When a line of the entries contains the word "maxMessageID", report that line.

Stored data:
···
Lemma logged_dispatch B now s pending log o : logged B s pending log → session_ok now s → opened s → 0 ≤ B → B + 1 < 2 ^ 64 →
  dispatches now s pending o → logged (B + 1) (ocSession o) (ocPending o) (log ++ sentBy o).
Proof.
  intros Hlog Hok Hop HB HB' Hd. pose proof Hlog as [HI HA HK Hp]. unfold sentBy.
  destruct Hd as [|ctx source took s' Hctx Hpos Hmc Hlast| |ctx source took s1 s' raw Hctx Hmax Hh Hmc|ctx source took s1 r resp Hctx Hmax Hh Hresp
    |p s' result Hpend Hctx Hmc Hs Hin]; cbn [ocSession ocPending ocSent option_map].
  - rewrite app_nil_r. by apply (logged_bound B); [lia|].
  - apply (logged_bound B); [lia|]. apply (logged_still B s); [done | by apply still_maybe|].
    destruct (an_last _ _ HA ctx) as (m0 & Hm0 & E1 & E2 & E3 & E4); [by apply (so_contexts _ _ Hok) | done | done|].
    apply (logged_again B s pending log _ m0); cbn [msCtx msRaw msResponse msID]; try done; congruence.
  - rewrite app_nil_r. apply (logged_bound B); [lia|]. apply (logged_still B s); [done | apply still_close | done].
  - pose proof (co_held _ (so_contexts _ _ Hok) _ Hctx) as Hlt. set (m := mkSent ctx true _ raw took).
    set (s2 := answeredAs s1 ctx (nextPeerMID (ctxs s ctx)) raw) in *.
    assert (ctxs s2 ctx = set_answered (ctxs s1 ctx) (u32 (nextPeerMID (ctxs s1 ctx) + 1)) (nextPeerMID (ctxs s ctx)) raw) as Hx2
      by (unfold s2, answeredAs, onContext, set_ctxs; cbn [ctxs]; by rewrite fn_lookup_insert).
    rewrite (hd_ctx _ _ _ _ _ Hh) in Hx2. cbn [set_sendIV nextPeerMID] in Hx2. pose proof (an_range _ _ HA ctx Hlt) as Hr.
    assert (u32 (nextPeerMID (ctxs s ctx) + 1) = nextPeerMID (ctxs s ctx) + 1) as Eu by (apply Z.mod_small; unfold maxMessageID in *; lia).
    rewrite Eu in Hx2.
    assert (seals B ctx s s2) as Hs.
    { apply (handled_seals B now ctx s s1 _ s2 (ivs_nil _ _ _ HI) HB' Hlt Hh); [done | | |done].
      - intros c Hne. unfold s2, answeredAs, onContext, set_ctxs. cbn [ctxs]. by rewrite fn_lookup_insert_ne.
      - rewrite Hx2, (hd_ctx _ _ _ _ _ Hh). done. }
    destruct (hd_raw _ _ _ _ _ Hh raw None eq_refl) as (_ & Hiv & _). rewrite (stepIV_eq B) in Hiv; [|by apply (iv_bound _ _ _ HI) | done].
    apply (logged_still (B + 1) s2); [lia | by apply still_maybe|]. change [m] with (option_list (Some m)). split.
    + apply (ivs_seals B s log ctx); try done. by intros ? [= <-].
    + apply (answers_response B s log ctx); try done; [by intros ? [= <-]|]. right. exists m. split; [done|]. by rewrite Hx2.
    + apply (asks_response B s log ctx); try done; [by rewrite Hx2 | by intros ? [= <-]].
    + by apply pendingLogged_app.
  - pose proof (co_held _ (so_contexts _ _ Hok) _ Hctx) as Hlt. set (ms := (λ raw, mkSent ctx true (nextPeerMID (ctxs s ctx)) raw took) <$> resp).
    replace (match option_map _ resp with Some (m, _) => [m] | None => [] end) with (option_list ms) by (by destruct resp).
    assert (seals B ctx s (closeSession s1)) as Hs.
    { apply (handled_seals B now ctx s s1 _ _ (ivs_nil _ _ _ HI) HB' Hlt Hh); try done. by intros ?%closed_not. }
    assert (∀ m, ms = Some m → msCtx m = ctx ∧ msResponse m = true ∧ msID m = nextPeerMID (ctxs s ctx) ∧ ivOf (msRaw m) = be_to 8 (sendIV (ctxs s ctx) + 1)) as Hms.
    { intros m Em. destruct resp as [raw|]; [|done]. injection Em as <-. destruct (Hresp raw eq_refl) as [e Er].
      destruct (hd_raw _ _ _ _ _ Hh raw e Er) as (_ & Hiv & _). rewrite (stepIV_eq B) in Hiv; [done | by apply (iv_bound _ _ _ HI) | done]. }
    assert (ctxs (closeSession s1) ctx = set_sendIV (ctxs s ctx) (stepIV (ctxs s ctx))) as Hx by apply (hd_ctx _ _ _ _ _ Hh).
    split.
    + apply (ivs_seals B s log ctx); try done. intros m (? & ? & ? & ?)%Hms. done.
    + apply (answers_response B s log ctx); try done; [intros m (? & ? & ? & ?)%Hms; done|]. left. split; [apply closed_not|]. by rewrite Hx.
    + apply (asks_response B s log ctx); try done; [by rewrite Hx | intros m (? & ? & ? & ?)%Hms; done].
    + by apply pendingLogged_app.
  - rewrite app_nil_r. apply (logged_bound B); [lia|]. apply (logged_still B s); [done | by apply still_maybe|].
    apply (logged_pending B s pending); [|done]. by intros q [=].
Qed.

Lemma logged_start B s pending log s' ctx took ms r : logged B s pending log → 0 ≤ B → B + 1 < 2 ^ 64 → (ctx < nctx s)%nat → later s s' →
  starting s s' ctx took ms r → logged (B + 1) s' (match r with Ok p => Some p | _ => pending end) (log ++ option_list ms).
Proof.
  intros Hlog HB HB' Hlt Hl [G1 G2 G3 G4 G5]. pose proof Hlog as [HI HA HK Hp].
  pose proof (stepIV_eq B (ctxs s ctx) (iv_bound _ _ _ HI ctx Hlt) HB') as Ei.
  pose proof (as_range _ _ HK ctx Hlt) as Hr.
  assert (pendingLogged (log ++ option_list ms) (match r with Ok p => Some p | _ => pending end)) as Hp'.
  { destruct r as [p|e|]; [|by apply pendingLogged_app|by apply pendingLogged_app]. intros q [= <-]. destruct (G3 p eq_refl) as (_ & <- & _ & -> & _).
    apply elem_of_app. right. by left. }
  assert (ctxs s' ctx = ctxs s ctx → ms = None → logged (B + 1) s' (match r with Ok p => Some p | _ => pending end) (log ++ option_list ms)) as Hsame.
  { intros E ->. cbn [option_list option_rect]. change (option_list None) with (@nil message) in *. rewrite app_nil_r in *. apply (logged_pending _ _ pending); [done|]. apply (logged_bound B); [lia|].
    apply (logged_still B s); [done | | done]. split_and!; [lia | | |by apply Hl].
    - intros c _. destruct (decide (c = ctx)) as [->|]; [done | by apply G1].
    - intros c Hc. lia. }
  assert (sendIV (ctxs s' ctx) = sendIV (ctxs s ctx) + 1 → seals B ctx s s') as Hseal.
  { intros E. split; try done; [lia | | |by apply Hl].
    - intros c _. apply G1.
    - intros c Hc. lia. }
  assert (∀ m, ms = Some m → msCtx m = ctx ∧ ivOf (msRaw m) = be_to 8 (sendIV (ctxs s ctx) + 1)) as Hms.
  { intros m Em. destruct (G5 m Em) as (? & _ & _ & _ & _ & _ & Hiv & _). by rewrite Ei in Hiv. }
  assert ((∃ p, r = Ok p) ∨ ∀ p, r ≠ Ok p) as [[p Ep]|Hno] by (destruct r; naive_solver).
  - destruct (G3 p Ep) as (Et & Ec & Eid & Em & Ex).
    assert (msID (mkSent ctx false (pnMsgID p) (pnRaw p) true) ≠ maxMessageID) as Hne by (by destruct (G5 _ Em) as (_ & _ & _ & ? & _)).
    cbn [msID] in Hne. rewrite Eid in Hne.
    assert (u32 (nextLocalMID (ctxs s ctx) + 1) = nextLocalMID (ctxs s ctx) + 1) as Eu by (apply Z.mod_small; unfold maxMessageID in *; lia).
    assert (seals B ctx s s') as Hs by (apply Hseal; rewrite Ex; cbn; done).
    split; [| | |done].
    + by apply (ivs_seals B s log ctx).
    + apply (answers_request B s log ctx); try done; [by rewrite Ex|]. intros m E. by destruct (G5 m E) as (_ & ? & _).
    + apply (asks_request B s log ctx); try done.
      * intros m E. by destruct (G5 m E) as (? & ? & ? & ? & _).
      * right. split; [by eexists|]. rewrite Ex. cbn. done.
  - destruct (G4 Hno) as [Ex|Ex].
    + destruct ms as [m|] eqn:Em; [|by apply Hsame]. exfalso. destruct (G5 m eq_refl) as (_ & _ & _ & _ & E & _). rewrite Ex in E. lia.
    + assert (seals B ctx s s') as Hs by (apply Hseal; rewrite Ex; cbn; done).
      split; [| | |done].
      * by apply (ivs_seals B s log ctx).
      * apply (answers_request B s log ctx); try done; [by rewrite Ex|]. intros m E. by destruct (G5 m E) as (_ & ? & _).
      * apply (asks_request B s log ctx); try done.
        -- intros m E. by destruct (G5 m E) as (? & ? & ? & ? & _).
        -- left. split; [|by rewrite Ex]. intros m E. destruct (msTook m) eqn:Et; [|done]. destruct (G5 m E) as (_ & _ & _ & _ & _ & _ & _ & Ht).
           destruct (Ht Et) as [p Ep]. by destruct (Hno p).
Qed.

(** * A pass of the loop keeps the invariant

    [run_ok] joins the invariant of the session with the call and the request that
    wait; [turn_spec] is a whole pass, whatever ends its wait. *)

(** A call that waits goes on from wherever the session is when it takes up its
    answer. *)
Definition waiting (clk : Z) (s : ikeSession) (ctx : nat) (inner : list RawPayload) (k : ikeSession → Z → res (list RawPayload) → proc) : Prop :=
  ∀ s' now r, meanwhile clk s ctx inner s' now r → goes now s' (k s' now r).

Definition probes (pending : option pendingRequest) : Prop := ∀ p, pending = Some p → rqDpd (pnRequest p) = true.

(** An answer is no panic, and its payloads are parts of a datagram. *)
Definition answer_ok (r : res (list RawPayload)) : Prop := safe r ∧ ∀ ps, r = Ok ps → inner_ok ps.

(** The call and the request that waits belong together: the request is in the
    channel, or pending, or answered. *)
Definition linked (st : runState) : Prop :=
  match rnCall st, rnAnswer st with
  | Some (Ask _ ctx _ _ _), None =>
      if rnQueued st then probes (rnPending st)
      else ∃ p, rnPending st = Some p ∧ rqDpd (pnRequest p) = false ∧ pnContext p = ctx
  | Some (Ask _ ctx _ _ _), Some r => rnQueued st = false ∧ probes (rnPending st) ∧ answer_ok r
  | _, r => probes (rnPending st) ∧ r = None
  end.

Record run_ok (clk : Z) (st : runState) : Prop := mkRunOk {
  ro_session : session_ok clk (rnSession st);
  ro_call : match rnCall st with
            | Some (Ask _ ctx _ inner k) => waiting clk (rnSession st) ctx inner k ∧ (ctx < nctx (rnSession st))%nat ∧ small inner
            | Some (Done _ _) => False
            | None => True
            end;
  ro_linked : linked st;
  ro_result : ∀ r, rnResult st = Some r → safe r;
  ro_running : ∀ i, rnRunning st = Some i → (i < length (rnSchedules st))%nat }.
···
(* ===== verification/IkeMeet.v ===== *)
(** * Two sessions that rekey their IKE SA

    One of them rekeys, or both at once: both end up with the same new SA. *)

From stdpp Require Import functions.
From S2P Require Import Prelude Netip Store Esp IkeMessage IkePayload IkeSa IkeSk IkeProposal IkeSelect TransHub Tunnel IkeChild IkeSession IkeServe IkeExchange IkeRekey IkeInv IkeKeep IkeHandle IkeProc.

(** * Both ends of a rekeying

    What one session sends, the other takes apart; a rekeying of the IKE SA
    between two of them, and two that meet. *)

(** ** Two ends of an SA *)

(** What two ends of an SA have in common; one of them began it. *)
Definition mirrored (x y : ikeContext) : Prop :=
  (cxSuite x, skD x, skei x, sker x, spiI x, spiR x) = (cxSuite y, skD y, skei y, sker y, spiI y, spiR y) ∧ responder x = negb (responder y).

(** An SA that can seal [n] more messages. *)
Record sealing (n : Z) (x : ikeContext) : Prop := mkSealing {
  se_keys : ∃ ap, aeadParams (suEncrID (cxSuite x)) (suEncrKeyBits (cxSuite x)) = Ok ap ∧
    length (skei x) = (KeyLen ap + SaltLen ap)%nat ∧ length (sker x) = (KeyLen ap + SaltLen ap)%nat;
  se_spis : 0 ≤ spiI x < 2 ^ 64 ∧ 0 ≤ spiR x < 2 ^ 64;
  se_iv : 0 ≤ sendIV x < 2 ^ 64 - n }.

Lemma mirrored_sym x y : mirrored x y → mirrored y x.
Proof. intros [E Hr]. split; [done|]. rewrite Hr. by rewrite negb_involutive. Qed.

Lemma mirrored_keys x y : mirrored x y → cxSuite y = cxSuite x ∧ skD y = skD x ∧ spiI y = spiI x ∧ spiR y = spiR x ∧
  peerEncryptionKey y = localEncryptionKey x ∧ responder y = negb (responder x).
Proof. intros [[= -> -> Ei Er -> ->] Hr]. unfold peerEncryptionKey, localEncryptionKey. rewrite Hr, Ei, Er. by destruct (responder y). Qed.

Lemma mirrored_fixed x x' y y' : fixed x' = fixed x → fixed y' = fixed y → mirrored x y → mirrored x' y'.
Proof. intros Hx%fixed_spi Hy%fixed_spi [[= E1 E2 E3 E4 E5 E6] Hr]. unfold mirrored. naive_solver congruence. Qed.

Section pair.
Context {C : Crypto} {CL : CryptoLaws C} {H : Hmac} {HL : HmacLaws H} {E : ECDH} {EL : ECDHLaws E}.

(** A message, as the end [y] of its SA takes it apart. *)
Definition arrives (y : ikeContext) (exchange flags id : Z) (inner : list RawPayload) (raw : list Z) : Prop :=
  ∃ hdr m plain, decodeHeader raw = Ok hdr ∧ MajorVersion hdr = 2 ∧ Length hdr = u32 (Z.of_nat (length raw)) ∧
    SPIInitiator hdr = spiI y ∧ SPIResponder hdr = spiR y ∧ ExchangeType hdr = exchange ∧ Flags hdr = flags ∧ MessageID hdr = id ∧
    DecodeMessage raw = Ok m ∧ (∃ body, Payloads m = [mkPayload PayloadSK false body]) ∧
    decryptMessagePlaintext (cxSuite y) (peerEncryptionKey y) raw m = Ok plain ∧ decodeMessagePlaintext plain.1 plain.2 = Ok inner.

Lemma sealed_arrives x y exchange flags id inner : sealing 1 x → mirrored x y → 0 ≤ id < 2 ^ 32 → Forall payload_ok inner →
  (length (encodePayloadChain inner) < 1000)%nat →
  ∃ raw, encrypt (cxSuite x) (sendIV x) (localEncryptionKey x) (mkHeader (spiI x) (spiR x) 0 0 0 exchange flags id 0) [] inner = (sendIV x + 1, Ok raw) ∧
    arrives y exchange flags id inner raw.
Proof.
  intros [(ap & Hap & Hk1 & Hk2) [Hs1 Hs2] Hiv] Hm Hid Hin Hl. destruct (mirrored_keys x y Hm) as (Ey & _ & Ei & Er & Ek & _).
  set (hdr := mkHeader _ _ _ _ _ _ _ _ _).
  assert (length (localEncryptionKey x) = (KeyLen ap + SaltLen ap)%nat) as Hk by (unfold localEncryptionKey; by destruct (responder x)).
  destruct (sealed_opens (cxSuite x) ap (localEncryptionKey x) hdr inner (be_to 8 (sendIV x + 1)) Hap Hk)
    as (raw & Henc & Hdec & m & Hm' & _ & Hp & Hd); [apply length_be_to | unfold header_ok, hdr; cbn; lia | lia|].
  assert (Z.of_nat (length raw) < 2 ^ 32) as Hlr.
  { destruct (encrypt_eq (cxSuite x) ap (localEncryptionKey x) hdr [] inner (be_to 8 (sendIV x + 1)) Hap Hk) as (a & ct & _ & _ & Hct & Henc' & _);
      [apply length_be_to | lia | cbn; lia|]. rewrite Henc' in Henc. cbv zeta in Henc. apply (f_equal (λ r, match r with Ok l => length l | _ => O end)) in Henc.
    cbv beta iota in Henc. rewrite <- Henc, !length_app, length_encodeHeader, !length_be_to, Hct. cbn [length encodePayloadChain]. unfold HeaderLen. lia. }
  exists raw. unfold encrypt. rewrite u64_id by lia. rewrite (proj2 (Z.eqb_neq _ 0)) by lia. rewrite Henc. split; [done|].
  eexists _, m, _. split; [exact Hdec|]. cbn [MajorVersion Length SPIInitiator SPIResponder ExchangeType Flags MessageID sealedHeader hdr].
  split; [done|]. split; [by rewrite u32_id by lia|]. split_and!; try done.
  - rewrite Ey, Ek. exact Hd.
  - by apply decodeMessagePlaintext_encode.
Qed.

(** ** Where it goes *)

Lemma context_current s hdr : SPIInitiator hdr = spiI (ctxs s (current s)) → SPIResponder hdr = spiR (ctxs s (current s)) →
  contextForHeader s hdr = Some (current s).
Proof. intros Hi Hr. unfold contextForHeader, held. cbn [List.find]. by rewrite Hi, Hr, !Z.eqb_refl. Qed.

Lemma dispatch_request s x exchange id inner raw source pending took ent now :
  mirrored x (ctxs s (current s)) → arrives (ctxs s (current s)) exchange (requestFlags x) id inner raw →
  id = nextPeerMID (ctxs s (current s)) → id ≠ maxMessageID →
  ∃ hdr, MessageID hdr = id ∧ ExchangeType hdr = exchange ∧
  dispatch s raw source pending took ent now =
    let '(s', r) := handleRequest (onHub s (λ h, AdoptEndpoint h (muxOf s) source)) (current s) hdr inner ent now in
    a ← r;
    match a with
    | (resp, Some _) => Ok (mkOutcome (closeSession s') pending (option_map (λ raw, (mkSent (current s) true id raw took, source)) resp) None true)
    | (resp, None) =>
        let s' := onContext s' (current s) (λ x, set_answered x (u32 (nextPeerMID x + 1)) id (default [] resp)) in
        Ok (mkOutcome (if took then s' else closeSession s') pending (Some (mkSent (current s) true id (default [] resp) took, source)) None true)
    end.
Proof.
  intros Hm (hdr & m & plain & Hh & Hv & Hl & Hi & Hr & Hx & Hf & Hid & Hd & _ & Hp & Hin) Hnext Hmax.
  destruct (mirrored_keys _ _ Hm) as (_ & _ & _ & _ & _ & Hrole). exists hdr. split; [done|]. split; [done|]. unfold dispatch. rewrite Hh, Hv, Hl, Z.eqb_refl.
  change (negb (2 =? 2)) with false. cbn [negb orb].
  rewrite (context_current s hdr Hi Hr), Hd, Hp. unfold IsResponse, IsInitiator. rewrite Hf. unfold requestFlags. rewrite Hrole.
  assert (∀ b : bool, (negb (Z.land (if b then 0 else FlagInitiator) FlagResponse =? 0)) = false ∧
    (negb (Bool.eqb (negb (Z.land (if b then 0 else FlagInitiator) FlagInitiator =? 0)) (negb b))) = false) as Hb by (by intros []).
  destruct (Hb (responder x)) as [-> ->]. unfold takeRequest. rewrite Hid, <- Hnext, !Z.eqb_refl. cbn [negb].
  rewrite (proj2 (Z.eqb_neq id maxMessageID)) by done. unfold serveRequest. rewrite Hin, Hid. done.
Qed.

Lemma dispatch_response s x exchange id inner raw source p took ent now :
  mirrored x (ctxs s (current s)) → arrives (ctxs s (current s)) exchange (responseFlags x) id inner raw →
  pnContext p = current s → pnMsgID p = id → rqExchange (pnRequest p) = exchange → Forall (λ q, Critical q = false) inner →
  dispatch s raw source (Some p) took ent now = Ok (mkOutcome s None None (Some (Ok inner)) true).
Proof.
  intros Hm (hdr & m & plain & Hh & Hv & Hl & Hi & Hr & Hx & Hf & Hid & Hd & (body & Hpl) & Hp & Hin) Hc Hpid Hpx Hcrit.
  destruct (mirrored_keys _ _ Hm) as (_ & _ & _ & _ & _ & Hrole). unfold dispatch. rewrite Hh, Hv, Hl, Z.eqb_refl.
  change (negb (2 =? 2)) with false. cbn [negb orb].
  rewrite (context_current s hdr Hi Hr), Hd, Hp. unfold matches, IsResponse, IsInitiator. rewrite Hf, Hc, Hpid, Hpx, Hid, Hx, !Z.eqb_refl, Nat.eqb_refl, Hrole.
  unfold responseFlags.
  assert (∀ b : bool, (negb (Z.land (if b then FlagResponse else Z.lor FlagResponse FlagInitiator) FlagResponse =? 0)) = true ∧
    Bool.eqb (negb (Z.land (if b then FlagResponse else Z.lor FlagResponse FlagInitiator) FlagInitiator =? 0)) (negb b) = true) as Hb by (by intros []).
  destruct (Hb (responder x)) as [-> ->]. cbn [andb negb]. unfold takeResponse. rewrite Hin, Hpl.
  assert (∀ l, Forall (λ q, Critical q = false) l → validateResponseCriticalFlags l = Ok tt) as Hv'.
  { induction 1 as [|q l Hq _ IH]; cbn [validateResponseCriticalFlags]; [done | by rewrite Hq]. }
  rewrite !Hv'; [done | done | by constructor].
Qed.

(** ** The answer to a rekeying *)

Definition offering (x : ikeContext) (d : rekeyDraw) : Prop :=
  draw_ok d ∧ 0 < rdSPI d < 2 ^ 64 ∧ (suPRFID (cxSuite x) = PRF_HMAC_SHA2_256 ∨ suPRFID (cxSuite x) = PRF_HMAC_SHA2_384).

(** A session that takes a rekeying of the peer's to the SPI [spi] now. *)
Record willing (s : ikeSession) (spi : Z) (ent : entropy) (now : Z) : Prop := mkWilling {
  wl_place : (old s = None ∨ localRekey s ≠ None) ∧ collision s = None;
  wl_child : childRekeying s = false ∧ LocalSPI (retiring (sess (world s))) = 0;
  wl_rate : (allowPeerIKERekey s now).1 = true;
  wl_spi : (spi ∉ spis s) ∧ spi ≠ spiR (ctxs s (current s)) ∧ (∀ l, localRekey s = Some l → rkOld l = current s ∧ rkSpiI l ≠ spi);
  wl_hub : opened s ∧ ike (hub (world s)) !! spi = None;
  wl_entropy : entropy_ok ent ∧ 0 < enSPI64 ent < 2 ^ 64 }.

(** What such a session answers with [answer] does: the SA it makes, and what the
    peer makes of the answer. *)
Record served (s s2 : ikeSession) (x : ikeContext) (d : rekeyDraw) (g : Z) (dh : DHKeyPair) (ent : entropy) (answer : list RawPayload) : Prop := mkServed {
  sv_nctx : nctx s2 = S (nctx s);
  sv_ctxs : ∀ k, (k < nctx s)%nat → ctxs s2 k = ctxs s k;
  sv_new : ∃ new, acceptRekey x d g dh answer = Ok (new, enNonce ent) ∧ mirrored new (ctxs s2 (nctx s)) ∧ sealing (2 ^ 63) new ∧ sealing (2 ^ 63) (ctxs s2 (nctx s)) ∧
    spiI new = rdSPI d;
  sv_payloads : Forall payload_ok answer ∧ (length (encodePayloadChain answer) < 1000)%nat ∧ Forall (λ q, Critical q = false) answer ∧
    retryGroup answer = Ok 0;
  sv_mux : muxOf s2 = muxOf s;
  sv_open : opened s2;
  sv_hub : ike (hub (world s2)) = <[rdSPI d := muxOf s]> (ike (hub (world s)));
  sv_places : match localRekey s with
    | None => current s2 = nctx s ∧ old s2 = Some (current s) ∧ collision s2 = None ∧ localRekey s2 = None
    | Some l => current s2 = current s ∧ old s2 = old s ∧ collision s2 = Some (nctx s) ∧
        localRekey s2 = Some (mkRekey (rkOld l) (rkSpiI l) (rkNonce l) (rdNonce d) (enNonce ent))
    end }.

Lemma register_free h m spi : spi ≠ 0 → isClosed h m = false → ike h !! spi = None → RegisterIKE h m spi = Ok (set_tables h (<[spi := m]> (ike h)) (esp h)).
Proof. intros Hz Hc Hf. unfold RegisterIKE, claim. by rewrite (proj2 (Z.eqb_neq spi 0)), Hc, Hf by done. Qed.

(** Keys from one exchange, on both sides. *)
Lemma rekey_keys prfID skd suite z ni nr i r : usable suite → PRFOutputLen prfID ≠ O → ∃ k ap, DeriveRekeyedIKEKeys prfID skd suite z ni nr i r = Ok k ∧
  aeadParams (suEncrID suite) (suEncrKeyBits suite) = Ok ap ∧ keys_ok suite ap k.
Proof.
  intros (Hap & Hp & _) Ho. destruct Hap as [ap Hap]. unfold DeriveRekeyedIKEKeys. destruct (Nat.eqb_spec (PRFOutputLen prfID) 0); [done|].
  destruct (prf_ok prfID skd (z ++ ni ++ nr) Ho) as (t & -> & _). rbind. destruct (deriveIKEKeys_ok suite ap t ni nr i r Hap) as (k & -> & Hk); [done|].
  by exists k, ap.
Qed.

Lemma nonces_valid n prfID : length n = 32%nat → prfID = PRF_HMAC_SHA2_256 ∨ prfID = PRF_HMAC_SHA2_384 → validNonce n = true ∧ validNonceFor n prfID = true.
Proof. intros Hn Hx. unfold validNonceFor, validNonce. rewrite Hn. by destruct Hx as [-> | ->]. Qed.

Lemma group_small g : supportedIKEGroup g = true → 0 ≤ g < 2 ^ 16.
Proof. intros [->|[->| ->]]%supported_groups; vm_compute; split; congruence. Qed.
···
■ TASK RESULT ■
    assert (u32 (nextPeerMID (ctxs s ctx) + 1) = nextPeerMID (ctxs s ctx) + 1) as Eu by (apply Z.mod_small; unfold maxMessageID in *; lia).
    assert (msID (mkSent ctx false (pnMsgID p) (pnRaw p) true) ≠ maxMessageID) as Hne by (by destruct (G5 _ Em) as (_ & _ & _ & ? & _)).
    assert (u32 (nextLocalMID (ctxs s ctx) + 1) = nextLocalMID (ctxs s ctx) + 1) as Eu by (apply Z.mod_small; unfold maxMessageID in *; lia).
  id = nextPeerMID (ctxs s (current s)) → id ≠ maxMessageID →
  rewrite (proj2 (Z.eqb_neq id maxMessageID)) by done. unfold serveRequest. rewrite Hin, Hid. done.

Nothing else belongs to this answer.